Aug 19, 2015

Doing the deed with the DGT

Several years ago a legal translator in my circles began to use memoQ for her work, and I was asked to help with the migration of data from her old environment. When she was introduced to memoQ LiveDocs, she was delighted to learn that she was able to view the original document text or bitext of concordance hits for content saved in a LiveDocs corpus.

Because her work involved a lot of references to EU directives and other information sources from the EU, the parallel corpora from the DGT had great value to her work. These are enormous bodies of data, totaling several million translation units and growing constantly. Many translators in the EU use this data, but the sheer bulk of it tends to be burdensome to many translation environments, and the lack of context often limits the value of information retrieved from these corpora when stored in translation memories.

So she decided that LiveDocs was the medium in which the DGT data were to be stored, and because the DGT translation memories contain their data in sequential document order, the document context of any concordance hits can be viewed using the context menu in the memoQ concordance:

Thanks to the expansion of file types which can be included in LiveDocs since that time, it is easier than ever to import data from parallel corpora like the EU DGT and use these to support translation work. Using the LiveDocs approach, the extraction of a single large bilingual TMX file from the many zipped data collections is also completely unnecessary (in fact, the extreme quantity of data in those single files inevitably causes memory problems). To build reference corpora for concordancing or the construction of predictive typing resources such as Muses in memoQ, it is simply necessary to unpack the individual zip files into folders full of small TMX files and then import these folder structures into memoQ:



Include only TMX files in the LiveDocs corpus import:


Selecting the desired languages extracts the bilingual data from the individual TMX files, which contain data in all the official EU languages. If a particular file does not contain the desired pairing a corresponding message will be displayed. Don't worry about it.

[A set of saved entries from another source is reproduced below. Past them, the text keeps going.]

(* ===== verification/LinearCode.v ===== *)
(** * Binary linear codes as the decoders of [fec/fec.c] use them

    A parity check matrix is a flat row-major array [H] of [r] rows of [n]
    bits.  This file holds the syndrome computation every decoder of
    [fec/fec.c] inlines, the bit flip it applies, and the algebra the
    correctness theorems share: the syndrome is linear, so the syndrome of a
    codeword with some bits flipped is the exclusive or of the flipped columns
    of [H], and a decoder is right as soon as its table is right on the finite
    list of error patterns. *)
From S2P Require Import Prelude.

(** [sum over j of rxBits[base + j] * H[n * ir + j]]. *)
Definition parity_sum (H : list Z) (n ir : nat) (rx : list Z) (base : nat) : Z :=
  sum_upto n (fun j => rx.[(base + j)%nat] * H.[(n * ir + j)%nat]).

(** [syndromeI += (parity % 2) << (r - 1 - ir)] for [is = 0 .. r-1]. *)
Definition syndrome (H : list Z) (n r : nat) (rx : list Z) (base : nat) : Z :=
  sum_upto r (fun ir => Z.shiftl (parity_sum H n ir rx base mod 2) (Z.of_nat (r - 1 - ir))).

(** [rxBits[i] ^= 1]. *)
Definition flip (rx : list Z) (i : nat) : list Z := rx.[i <- Z.lxor (rx.[i]) 1].

Definition flips (e : list nat) (rx : list Z) : list Z := fold_left flip e rx.

(** Column [i] of [H], read as an [r]-bit number, first row most significant. *)
Definition col (H : list Z) (n r i : nat) : Z :=
  sum_upto r (fun ir => Z.shiftl (H.[(n * ir + i)%nat]) (Z.of_nat (r - 1 - ir))).

(** Positions where two words differ, and their Hamming distance. *)
Definition diff (a b : list Z) : list nat :=
  filter (fun i => a.[i] <> b.[i]) (seq 0 (length a)).

Definition hamming_dist (a b : list Z) : nat := length (diff a b).

(** A received word: a bit vector as long as [c] within [t] flips of it. *)
Definition within (t : nat) (c rx : list Z) : Prop :=
  length rx = length c /\ bits rx /\ (hamming_dist c rx <= t)%nat.

(** A codeword of the code with parity check matrix [H]. *)
Definition codeword (H : list Z) (n r : nat) (c : list Z) : Prop :=
  length c = n /\ bits c /\ syndrome H n r c 0 = 0.

#[export] Instance bits_dec l : Decision (bits l) := _.

#[export] Instance within_dec t c rx : Decision (within t c rx).
Proof. unfold within. apply _. Defined.

#[export] Instance codeword_dec H n r c : Decision (codeword H n r c).
Proof. unfold codeword. apply _. Defined.

(** Decide a closed proposition by evaluation. *)

(** ** Flips *)

Lemma length_flip rx i : length (flip rx i) = length rx.
Proof. unfold flip. len. Qed.

Lemma length_flips e rx : length (flips e rx) = length rx.
Proof. revert rx. induction e as [|i e IH]; intros rx; cbn; [done|]. by rewrite IH, length_flip. Qed.

Lemma bits_flip rx i : bits rx -> bits (flip rx i).
Proof. intros. unfold flip. apply bits_insert; auto with dsd. apply is_bit_lxor; auto with dsd. by right. Qed.

Lemma bits_flips e rx : bits rx -> bits (flips e rx).
Proof. revert rx. induction e as [|i e IH]; intros rx Hb; cbn; auto using bits_flip. Qed.

#[export] Hint Resolve bits_flip bits_flips : dsd.

Lemma flips_nth e rx j :
  NoDup e -> Forall (fun i => i < length rx)%nat e ->
  (flips e rx).[j] = if decide (j ∈ e) then Z.lxor (rx.[j]) 1 else rx.[j].
Proof.
  revert rx. induction e as [|i e IH]; intros rx Hnd Hlt; cbn -[decide].
  { destruct (decide (j ∈ [])) as [Hj|]; [|done]. by apply elem_of_nil in Hj. }
  apply NoDup_cons in Hnd as [Hi Hnd]. apply Forall_cons in Hlt as [Hil Hlt].
  rewrite IH; [|done|by rewrite length_flip]. unfold flip.
  destruct (decide (j = i)) as [->|Hne].
  - rewrite nth_insert_eq by done.
    destruct (decide (i ∈ e)) as [|_]; [done|]. destruct (decide (i ∈ i :: e)) as [|Hn]; [done|].
    destruct Hn. apply elem_of_cons. by left.
  - rewrite nth_insert_ne by done.
    assert (j ∈ e <-> j ∈ i :: e) as E by (rewrite elem_of_cons; tauto).
    destruct (decide (j ∈ e)), (decide (j ∈ i :: e)); tauto.
Qed.

Lemma flips_involutive e rx :
  NoDup e -> Forall (fun i => i < length rx)%nat e -> flips e (flips e rx) = rx.
Proof.
  intros Hnd Hlt. apply list_eq_nth; [by rewrite !length_flips|].
  intros j _. rewrite !flips_nth by (rewrite ?length_flips; done).
  destruct (decide (j ∈ e)); [|done]. by rewrite Z.lxor_assoc, Z.lxor_0_r.
Qed.

Lemma diff_lt a b : Forall (fun i => i < length a)%nat (diff a b).
Proof.
  apply Forall_forall. intros i Hi. apply list_elem_of_filter in Hi as [_ Hi].
  apply elem_of_seq in Hi. lia.
Qed.

Lemma diff_NoDup a b : NoDup (diff a b).
Proof. apply NoDup_filter, NoDup_seq. Qed.

Lemma flips_diff a b : length b = length a -> bits a -> bits b -> flips (diff a b) a = b.
Proof.
  intros Hl Ha Hb. apply list_eq_nth; [by rewrite length_flips|].
  intros j Hj. rewrite length_flips in Hj. rewrite flips_nth by auto using diff_NoDup, diff_lt.
  assert (j ∈ diff a b <-> a.[j] <> b.[j]) as E.
  { unfold diff. rewrite list_elem_of_filter, elem_of_seq. split; [tauto|]. split; [done|lia]. }
  destruct (bits_nth _ j Ha) as [E1|E1], (bits_nth _ j Hb) as [E2|E2]; rewrite E1, E2 in *;
    destruct (decide (j ∈ diff a b)) as [HD|HD]; rewrite E in HD; first [done | lia].
Qed.

Lemma flips_diff_back a b : length b = length a -> bits a -> bits b -> flips (diff a b) b = a.
Proof.
  intros Hl Ha Hb. transitivity (flips (diff a b) (flips (diff a b) a)).
  - by rewrite (flips_diff a b).
  - apply flips_involutive; auto using diff_NoDup, diff_lt.
Qed.

(** ** Linearity of the syndrome *)

Lemma sum_shiftl_horner m f :
  sum_upto (S m) (fun ir => Z.shiftl (f ir) (Z.of_nat (S m - 1 - ir)))
  = 2 * sum_upto m (fun ir => Z.shiftl (f ir) (Z.of_nat (m - 1 - ir))) + f m.
Proof.
  rewrite sum_upto_S, <- sum_upto_mul_l. f_equal.
  - apply sum_upto_ext. intros i Hi. rewrite !Z.shiftl_mul_pow2 by lia.
    replace (Z.of_nat (S m - 1 - i)) with (Z.succ (Z.of_nat (m - 1 - i))) by lia.
    rewrite Z.pow_succ_r by lia. lia.
  - replace (S m - 1 - m)%nat with O by lia. apply Z.shiftl_0_r.
Qed.

Lemma sum_shiftl_lxor m f g :
  (forall i, (i < m)%nat -> is_bit (f i) /\ is_bit (g i)) ->
  sum_upto m (fun ir => Z.shiftl (Z.lxor (f ir) (g ir)) (Z.of_nat (m - 1 - ir)))
  = Z.lxor (sum_upto m (fun ir => Z.shiftl (f ir) (Z.of_nat (m - 1 - ir))))
           (sum_upto m (fun ir => Z.shiftl (g ir) (Z.of_nat (m - 1 - ir)))).
Proof.
  induction m as [|m IH]; intros Hb; [done|].
  rewrite !sum_shiftl_horner, IH by (intros; apply Hb; lia).
  destruct (Hb m ltac:(lia)). by rewrite lxor_double_bit.
Qed.

Lemma parity_flip H n ir rx i :
  length rx = n -> bits rx -> bits H -> (i < n)%nat ->
  parity_sum H n ir (flip rx i) 0 mod 2
  = Z.lxor (parity_sum H n ir rx 0 mod 2) (H.[(n * ir + i)%nat]).
Proof.
  intros Hl Hrx HH Hi. unfold parity_sum.
  set (h := H.[(n * ir + i)%nat]). set (x := rx.[i]).
  assert (sum_upto n (fun j => (flip rx i).[(0 + j)%nat] * H.[(n * ir + j)%nat])
          = sum_upto n (fun j => rx.[(0 + j)%nat] * H.[(n * ir + j)%nat]) + (1 - 2 * x) * h) as ->.
  { transitivity (sum_upto n (fun j => rx.[(0 + j)%nat] * H.[(n * ir + j)%nat]
                     + (if decide (j = i) then (1 - 2 * x) * h else 0))).
    - apply sum_upto_ext. intros j Hj. cbn [Nat.add]. unfold flip.
      destruct (decide (j = i)) as [->|Hne].
      + rewrite nth_insert_eq by lia. fold x h.
        destruct (bits_nth _ i Hrx) as [E|E]; fold x in E; rewrite E;
          [change (Z.lxor 0 1) with 1 | change (Z.lxor 1 1) with 0]; lia.
      + rewrite nth_insert_ne by done. lia.
    - rewrite sum_upto_add. f_equal. rewrite (sum_upto_single n i); [|done|].
      + by destruct (decide (i = i)).
      + intros j _ Hne. by destruct (decide (j = i)). }
  generalize (sum_upto n (fun j => rx.[(0 + j)%nat] * H.[(n * ir + j)%nat])) as s. intros s.
  assert (Hh : is_bit h) by (apply bits_nth; done).
  replace (s + (1 - 2 * x) * h) with (s + h + (- x * h) * 2) by lia. rewrite Z.mod_add by lia.
  rewrite Z.add_mod by lia. destruct (is_bit_mod2 s) as [-> | ->], Hh as [-> | ->]; done.
Qed.

Lemma syndrome_flip H n r rx i :
  length rx = n -> bits rx -> bits H -> (i < n)%nat ->
  syndrome H n r (flip rx i) 0 = Z.lxor (syndrome H n r rx 0) (col H n r i).
Proof.
  intros Hl Hrx HH Hi. unfold syndrome, col.
  rewrite <- (sum_shiftl_lxor r (fun ir => parity_sum H n ir rx 0 mod 2)) by auto with dsd.
  apply sum_upto_ext. intros ir _. by rewrite parity_flip.
Qed.

Lemma syndrome_flips H n r e rx :
  length rx = n -> bits rx -> bits H -> Forall (fun i => i < n)%nat e ->
  syndrome H n r (flips e rx) 0 = Z.lxor (syndrome H n r rx 0) (xorl (map (col H n r) e)).
Proof.
  intros Hl Hrx HH He. revert rx Hl Hrx. induction He as [|i e Hi He IH]; intros rx Hl Hrx; cbn.
  { by rewrite Z.lxor_0_r. }
  fold (flips e (flip rx i)).
  rewrite IH, syndrome_flip, Z.lxor_assoc; auto with dsd. by rewrite length_flip.
Qed.

(** A syndrome is computed on the [n] bits from [base] on. *)
Lemma syndrome_base H n r rx base :
  syndrome H n r rx base = syndrome H n r (take n (drop base rx)) 0.
Proof.
  unfold syndrome. apply sum_upto_ext. intros ir _. do 2 f_equal.
  apply sum_upto_ext. intros j Hj. by rewrite drop_take_nth.
Qed.

Lemma syndrome_bound H n r rx base : 0 <= syndrome H n r rx base < 2 ^ Z.of_nat r.
Proof.
  unfold syndrome. induction r as [|r IH]; [done|].
  rewrite sum_shiftl_horner, Nat2Z.inj_succ, Z.pow_succ_r by lia.
  pose proof (Z.mod_pos_bound (parity_sum H n r rx base) 2). lia.
Qed.

(** ** Error patterns *)

(** The subsequences of [l] of at most [t] elements. *)
Fixpoint subseqs {A} (t : nat) (l : list A) : list (list A) :=
  match l with
  | [] => [[]]
  | x :: l' => subseqs t l' ++ match t with O => [] | S t' => map (cons x) (subseqs t' l') end
  end.

Lemma elem_of_subseqs {A} (e l : list A) t :
  e `sublist_of` l -> (length e <= t)%nat -> e ∈ subseqs t l.
Proof.
  intros Hs. revert t. induction Hs as [|x e l Hs IH|x e l Hs IH]; intros t Ht; cbn in *.
  - apply elem_of_cons. by left.
  - destruct t as [|t]; [lia|]. apply elem_of_app. right. apply list_elem_of_fmap. eexists. split; [done|].
    apply IH. lia.
  - apply elem_of_app. left. by apply IH.
Qed.

Lemma filter_sublist {A} (P : A -> Prop) `{!forall x, Decision (P x)} l : filter P l `sublist_of` l.
Proof.
  induction l as [|x l IH]; [done|]. rewrite filter_cons.
  destruct (decide (P x)); by constructor.
Qed.

(** [chk e s] for every error pattern [e] of at most [t] of the [n] positions
    and its syndrome [s]; the columns are computed once. *)
Definition check_patterns (H : list Z) (n r t : nat) (chk : list nat -> Z -> bool) : bool :=
  let cols := map (col H n r) (seq 0 n) in
  forallb (fun e => chk e (xorl (map (fun i => cols.[i]) e))) (subseqs t (seq 0 n)).

Lemma check_patterns_spec H n r t chk c rx :
  check_patterns H n r t chk = true -> bits H -> codeword H n r c -> within t c rx ->
  chk (diff c rx) (syndrome H n r rx 0) = true /\ rx = flips (diff c rx) c.
Proof.
  intros Hchk HH (Hlc & Hbc & Hsc) (Hl & Hb & Hd).
  assert (E : rx = flips (diff c rx) c) by (symmetry; by apply flips_diff).
  split; [|done].
  assert (Hlt : Forall (fun i => i < n)%nat (diff c rx)) by (rewrite <- Hlc; apply diff_lt).
  rewrite E at 2. rewrite syndrome_flips by done. rewrite Hsc, Z.lxor_0_l.
  unfold check_patterns in Hchk. rewrite forallb_forall in Hchk.
  assert (In (diff c rx) (subseqs t (seq 0 n))) as Hin.
  { apply list_elem_of_In, elem_of_subseqs; [|done]. rewrite <- Hlc. apply filter_sublist. }
  apply Hchk in Hin. rewrite <- Hin. do 2 f_equal. apply map_ext_in. intros i Hi.
  apply list_elem_of_In in Hi. rewrite Forall_forall in Hlt. apply Hlt in Hi.
  change 0 with (0 : Z). rewrite nth_lookup, list_lookup_fmap, lookup_seq_lt by done. done.
Qed.

Lemma codeword_within0 c : bits c -> within 0 c c.
Proof.
  intros. repeat split; [done|]. unfold hamming_dist, diff.
  enough (filter (fun i => c.[i] <> c.[i]) (seq 0 (length c)) = []) as -> by done.
  induction (seq 0 (length c)) as [|i l IH]; [done|]. rewrite filter_cons.
  by destruct (decide (c.[i] <> c.[i])).
Qed.

(** ** Generator matrices *)

(** [G] generates codewords of [H]: [G * H^T = 0 (mod 2)]. *)
Definition orthogonal (G H : list Z) (k n r : nat) : bool :=
  forallb (fun ir => forallb (fun i =>
    sum_upto n (fun j => G.[(n * i + j)%nat] * H.[(n * ir + j)%nat]) mod 2 =? 0) (seq 0 k)) (seq 0 r).

Lemma syndrome_generated G H k n r d c :
  orthogonal G H k n r = true -> length c = n ->
  (forall j, (j < n)%nat -> c.[j] = sum_upto k (fun i => d.[i] * G.[(n * i + j)%nat]) mod 2) ->
  syndrome H n r c 0 = 0.
Proof.
  intros Ho Hl Hc. unfold syndrome.
  rewrite (sum_upto_ext r _ (fun _ => 0)); [apply sum_upto_0|]. intros ir Hi.
  enough (parity_sum H n ir c 0 mod 2 = 0) as -> by apply Z.shiftl_0_l.
  unfold parity_sum. cbn [Nat.add].
  rewrite <- sum_upto_mod by done.
  rewrite (sum_upto_ext n _ (fun j =>
    sum_upto k (fun i => d.[i] * (G.[(n * i + j)%nat] * H.[(n * ir + j)%nat])) mod 2)).
  2: { intros j Hj. rewrite Hc by done. rewrite Z.mul_mod_idemp_l by done. f_equal.
       rewrite Z.mul_comm, <- sum_upto_mul_l. apply sum_upto_ext. intros. lia. }
  rewrite sum_upto_mod, <- sum_upto_swap by done.
  rewrite <- sum_upto_mod by done. rewrite (sum_upto_ext k _ (fun _ => 0)); [by rewrite sum_upto_0|].
  intros i Hik. rewrite sum_upto_mul_l, Z.mul_mod by done.
  unfold orthogonal in Ho. rewrite forallb_forall in Ho.
  specialize (Ho ir). rewrite in_seq, forallb_forall in Ho. specialize (Ho ltac:(lia) i).
  rewrite in_seq, Z.eqb_eq in Ho. rewrite Ho by lia. by rewrite Z.mul_0_r.
Qed.

(** ** Bounds on the Hamming distance *)

Lemma hamming_dist_mono a b b' :
  (forall j, b'.[j] <> a.[j] -> b.[j] <> a.[j]) -> (hamming_dist a b' <= hamming_dist a b)%nat.
Proof.
  intros H. unfold hamming_dist, diff. induction (seq 0 (length a)) as [|j l IH]; [done|].
  rewrite !filter_cons. specialize (H j).
  destruct (decide (a.[j] <> b'.[j])) as [H1|H1], (decide (a.[j] <> b.[j])) as [H2|H2]; cbn; try lia.
Qed.

Lemma filter_single (r : nat) l : NoDup l -> (length (filter (fun j => j = r) l) <= 1)%nat.
Proof.
  induction 1 as [|j l Hj Hnd IH]; [cbn; lia|]. rewrite filter_cons. destruct (decide (j = r)) as [->|]; [|done].
  cbn. destruct (filter _ l) as [|x l'] eqn:E; [done|]. exfalso. apply Hj.
  assert (x ∈ filter (fun j => j = r) l) as Hx by (rewrite E; left). by apply list_elem_of_filter in Hx as [-> ?].
Qed.

Lemma hamming_dist_one a b r : (forall j, j <> r -> a.[j] = b.[j]) -> (hamming_dist a b <= 1)%nat.
Proof.
  intros H. unfold hamming_dist, diff.
  transitivity (length (filter (fun j => j = r) (seq 0 (length a)))); [|apply filter_single, NoDup_seq].
  induction (seq 0 (length a)) as [|j l IH]; [done|]. rewrite !filter_cons.
  destruct (decide (a.[j] <> b.[j])) as [H1|H1], (decide (j = r)) as [H2|H2]; cbn; try lia.
  exfalso. by apply H1, H.
Qed.

Lemma within_mono t t' c rx : (t <= t')%nat -> within t c rx -> within t' c rx.
Proof. intros Ht (H1 & H2 & H3). repeat split; [done|done|lia]. Qed.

This approach of loading smaller TMX files into LiveDocs overcomes the memory problems which may occur with gigantic files. And once these smaller files are in a LiveDocs corpus, they can be selected en masse and exported to one or more translation memories.

In fact, this approach is useful to get around the current inability of memoQ translation memories to import more than one TMX file directly at a time. This may be helpful, for example, to OmegaT users who want to migrate their many TMX translation memories (one from each project!) if they start using memoQ.